EXERCISE: Give the number of lines in the data that hold the string "hexadecimal". Nothing else is needed.
Start of STORED DATA
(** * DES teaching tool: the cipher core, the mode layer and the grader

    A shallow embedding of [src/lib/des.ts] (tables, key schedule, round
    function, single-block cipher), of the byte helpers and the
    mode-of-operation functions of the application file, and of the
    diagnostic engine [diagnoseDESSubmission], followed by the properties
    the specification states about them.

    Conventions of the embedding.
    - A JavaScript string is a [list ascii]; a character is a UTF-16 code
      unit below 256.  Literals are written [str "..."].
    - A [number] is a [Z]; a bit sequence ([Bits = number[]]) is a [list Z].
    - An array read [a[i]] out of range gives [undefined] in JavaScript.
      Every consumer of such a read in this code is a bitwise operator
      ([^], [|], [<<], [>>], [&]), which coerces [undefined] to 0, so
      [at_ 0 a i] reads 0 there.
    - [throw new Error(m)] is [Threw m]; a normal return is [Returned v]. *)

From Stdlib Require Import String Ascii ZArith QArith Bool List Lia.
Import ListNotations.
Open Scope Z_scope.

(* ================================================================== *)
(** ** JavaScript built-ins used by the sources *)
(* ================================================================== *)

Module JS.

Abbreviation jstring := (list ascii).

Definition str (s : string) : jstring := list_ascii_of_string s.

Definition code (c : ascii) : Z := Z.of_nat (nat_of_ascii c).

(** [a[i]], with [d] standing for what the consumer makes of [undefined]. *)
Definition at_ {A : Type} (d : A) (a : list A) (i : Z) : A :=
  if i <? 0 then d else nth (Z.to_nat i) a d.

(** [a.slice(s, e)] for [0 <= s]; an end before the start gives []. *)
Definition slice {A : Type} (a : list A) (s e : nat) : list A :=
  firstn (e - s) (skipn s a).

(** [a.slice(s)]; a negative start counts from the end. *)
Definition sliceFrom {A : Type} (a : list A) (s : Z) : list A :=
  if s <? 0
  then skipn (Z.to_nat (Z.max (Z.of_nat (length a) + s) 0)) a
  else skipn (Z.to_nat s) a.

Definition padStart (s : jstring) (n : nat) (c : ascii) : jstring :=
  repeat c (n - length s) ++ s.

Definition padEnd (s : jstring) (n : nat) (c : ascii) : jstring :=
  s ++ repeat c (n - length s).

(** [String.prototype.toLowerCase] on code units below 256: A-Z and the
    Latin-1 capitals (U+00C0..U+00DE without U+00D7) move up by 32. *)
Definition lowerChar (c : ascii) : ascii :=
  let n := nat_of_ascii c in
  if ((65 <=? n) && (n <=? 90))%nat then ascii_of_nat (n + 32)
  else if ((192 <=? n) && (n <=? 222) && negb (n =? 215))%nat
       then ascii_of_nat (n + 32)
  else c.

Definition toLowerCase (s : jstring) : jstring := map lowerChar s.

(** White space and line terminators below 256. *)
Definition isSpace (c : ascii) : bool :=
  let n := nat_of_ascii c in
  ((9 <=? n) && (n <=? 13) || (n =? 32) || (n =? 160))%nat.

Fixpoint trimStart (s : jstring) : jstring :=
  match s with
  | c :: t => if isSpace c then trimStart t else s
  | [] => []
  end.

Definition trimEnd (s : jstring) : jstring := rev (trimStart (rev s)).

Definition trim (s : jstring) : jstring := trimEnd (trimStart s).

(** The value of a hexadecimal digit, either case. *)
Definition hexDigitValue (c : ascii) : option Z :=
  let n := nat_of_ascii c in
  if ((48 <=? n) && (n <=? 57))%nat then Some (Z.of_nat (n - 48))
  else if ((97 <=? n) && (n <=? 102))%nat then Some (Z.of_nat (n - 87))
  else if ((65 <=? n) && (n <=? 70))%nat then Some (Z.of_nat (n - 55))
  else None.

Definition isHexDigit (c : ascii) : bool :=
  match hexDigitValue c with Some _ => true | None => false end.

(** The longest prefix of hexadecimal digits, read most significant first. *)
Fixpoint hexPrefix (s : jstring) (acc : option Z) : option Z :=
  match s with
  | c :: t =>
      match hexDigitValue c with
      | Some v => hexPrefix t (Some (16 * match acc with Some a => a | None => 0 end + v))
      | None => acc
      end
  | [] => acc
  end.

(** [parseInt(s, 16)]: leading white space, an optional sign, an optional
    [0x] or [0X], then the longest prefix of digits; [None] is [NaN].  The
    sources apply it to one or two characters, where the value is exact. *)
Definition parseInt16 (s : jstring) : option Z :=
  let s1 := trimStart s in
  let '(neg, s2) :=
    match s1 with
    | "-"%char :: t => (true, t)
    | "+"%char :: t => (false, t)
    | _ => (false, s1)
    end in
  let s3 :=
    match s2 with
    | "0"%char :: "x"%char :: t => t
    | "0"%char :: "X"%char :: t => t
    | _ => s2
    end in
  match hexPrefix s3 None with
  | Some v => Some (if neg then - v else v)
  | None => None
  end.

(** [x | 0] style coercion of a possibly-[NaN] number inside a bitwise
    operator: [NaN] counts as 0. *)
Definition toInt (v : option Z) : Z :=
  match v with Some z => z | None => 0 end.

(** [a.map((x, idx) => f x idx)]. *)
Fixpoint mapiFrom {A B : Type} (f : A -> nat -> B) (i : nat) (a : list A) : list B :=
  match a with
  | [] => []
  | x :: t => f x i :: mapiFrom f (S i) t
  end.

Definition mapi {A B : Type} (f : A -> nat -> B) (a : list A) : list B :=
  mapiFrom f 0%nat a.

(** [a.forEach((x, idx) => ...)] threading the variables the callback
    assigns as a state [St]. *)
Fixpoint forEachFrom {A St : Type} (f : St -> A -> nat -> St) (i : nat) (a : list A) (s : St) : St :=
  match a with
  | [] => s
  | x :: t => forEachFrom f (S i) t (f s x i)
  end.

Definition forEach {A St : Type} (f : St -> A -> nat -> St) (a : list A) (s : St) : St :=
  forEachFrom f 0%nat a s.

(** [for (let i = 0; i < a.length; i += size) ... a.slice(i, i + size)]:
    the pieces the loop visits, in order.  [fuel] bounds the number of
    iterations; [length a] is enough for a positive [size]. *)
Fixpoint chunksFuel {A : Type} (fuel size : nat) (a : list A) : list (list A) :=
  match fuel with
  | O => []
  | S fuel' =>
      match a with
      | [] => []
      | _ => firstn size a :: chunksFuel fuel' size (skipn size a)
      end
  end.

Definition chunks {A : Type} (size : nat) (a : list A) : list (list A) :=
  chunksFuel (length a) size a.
End of STORED DATA
Start of STORED DATA
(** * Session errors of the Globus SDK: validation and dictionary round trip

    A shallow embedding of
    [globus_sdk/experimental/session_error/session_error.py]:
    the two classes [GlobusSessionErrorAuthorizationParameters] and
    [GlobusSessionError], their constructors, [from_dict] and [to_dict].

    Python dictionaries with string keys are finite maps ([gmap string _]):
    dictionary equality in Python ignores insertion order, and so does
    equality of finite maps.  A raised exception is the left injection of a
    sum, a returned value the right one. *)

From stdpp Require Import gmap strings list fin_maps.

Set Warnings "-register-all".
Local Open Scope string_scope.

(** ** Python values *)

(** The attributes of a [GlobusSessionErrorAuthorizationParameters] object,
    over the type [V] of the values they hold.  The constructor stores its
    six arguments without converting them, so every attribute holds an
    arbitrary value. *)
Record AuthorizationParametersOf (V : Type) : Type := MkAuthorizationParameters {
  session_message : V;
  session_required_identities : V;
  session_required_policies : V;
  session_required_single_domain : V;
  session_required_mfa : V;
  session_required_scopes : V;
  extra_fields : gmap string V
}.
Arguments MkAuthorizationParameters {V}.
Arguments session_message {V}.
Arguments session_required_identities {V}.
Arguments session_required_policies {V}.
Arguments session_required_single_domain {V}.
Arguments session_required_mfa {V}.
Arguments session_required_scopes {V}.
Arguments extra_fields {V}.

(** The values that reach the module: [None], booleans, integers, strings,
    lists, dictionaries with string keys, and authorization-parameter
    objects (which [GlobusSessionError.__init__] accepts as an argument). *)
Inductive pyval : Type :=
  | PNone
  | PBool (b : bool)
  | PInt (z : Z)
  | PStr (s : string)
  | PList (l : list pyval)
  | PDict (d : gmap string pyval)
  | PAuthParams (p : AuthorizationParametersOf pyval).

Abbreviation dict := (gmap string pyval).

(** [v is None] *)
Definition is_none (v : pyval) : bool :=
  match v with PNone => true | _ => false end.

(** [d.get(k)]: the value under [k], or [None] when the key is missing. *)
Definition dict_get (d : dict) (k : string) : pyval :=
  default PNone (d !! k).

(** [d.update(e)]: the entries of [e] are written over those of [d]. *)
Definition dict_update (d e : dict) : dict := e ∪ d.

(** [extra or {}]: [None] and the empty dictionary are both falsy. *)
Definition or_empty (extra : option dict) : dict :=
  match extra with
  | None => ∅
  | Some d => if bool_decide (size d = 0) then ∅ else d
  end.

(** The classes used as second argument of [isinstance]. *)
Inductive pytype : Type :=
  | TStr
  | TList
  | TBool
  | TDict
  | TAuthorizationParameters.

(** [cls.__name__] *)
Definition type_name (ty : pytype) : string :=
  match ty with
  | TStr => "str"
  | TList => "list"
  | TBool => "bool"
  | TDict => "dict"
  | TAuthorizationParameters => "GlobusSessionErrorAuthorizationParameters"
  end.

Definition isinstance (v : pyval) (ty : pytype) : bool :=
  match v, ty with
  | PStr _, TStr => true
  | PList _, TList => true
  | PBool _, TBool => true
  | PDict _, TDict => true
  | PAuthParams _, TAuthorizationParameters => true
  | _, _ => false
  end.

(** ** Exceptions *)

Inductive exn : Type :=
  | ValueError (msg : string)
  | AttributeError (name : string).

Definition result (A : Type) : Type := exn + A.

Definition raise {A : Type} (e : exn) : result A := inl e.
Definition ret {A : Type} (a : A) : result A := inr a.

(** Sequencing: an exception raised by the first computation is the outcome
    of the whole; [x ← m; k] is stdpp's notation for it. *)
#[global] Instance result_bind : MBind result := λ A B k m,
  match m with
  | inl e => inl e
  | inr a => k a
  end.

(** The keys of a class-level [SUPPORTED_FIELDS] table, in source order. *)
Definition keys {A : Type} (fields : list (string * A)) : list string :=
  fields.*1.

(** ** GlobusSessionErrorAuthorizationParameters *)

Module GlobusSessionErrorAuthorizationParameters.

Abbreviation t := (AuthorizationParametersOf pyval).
End of STORED DATA
Start of STORED DATA
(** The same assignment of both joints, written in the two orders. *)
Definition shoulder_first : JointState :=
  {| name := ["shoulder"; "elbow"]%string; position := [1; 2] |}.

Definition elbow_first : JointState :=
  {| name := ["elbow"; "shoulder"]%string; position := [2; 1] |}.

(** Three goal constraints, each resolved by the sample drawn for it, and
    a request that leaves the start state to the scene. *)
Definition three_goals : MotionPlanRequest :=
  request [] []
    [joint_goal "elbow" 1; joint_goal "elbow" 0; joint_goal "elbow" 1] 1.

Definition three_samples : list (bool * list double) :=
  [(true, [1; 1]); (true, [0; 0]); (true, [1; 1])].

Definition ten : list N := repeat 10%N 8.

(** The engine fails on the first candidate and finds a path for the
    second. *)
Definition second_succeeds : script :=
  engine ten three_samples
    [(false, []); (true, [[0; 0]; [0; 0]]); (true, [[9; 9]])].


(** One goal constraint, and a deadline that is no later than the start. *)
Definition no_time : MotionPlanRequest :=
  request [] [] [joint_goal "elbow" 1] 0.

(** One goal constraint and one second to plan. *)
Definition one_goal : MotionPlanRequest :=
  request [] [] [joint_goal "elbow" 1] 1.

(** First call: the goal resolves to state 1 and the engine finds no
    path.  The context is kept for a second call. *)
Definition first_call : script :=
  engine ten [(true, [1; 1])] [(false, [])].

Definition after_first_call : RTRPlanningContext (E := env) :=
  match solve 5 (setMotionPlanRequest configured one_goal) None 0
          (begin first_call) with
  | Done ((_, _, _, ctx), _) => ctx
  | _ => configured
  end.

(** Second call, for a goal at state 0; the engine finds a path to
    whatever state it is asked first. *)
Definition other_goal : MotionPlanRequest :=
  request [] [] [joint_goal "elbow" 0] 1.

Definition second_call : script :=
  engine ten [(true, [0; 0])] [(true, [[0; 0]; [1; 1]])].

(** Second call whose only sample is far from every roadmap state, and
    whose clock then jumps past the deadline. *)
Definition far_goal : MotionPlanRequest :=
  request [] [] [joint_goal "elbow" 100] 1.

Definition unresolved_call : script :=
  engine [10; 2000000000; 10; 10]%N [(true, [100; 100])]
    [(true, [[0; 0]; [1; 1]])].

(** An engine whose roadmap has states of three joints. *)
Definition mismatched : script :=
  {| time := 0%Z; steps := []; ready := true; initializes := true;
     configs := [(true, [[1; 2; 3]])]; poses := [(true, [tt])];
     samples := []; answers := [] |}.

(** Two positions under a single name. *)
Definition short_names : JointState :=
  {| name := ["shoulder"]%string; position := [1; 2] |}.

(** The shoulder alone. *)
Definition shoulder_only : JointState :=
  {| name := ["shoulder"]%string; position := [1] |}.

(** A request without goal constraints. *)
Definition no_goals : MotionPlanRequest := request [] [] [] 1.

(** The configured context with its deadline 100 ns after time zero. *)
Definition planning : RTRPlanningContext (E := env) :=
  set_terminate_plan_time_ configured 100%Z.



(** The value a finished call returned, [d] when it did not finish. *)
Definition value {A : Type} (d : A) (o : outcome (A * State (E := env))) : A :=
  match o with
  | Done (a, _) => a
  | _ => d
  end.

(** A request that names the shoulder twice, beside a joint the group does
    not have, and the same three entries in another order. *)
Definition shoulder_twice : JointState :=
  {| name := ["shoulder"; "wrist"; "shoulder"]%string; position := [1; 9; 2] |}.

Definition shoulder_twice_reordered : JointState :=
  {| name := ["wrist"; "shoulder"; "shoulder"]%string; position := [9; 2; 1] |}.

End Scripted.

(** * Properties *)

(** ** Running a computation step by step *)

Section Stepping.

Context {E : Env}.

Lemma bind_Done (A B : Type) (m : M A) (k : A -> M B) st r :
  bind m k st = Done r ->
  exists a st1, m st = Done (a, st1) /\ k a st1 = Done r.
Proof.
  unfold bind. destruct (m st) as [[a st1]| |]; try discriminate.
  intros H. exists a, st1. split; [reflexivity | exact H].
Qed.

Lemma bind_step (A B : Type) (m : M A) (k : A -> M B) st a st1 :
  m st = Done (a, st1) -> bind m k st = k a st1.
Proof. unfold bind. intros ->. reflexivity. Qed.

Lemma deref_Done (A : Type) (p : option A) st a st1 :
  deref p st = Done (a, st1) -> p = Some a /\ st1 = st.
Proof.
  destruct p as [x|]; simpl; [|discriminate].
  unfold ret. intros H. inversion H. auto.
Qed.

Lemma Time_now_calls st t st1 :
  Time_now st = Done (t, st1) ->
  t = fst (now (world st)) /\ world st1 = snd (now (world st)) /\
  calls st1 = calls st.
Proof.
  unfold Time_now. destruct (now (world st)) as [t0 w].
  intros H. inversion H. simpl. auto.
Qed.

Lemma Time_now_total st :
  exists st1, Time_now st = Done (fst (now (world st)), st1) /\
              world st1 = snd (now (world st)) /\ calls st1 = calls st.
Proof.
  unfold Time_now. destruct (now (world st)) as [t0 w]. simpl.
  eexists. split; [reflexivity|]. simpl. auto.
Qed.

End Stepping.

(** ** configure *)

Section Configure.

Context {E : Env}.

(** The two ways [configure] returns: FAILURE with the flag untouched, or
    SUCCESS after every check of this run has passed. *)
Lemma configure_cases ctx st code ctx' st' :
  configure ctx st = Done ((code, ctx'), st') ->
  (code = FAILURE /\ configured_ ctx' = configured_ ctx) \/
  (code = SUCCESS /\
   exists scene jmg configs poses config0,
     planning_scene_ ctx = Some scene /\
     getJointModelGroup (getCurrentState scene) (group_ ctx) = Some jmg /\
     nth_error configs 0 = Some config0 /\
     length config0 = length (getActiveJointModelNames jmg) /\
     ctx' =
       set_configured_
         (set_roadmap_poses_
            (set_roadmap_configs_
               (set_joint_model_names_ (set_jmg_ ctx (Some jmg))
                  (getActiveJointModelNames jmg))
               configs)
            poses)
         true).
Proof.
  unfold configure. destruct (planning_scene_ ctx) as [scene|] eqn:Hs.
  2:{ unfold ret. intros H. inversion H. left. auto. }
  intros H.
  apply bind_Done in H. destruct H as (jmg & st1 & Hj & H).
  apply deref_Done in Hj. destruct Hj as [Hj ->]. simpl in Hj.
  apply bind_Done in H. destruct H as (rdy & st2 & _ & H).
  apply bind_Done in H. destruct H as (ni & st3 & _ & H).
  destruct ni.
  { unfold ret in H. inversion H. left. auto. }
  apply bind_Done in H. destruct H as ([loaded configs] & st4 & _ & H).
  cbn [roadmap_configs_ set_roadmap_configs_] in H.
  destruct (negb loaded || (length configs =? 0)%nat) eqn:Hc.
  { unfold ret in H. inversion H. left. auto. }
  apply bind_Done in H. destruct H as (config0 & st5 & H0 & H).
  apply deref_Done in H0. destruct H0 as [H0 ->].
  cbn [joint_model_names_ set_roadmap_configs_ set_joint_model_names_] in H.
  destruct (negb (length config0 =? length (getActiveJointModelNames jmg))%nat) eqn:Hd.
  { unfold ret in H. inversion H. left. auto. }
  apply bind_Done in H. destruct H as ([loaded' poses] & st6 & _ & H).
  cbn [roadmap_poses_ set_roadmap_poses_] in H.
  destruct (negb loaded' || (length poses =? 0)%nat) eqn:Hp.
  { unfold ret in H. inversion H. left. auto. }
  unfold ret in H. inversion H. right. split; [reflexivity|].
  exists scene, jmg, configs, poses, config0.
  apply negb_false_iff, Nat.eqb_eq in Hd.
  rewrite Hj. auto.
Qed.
End of STORED DATA
OUTPUT OF THE EXERCISE: 2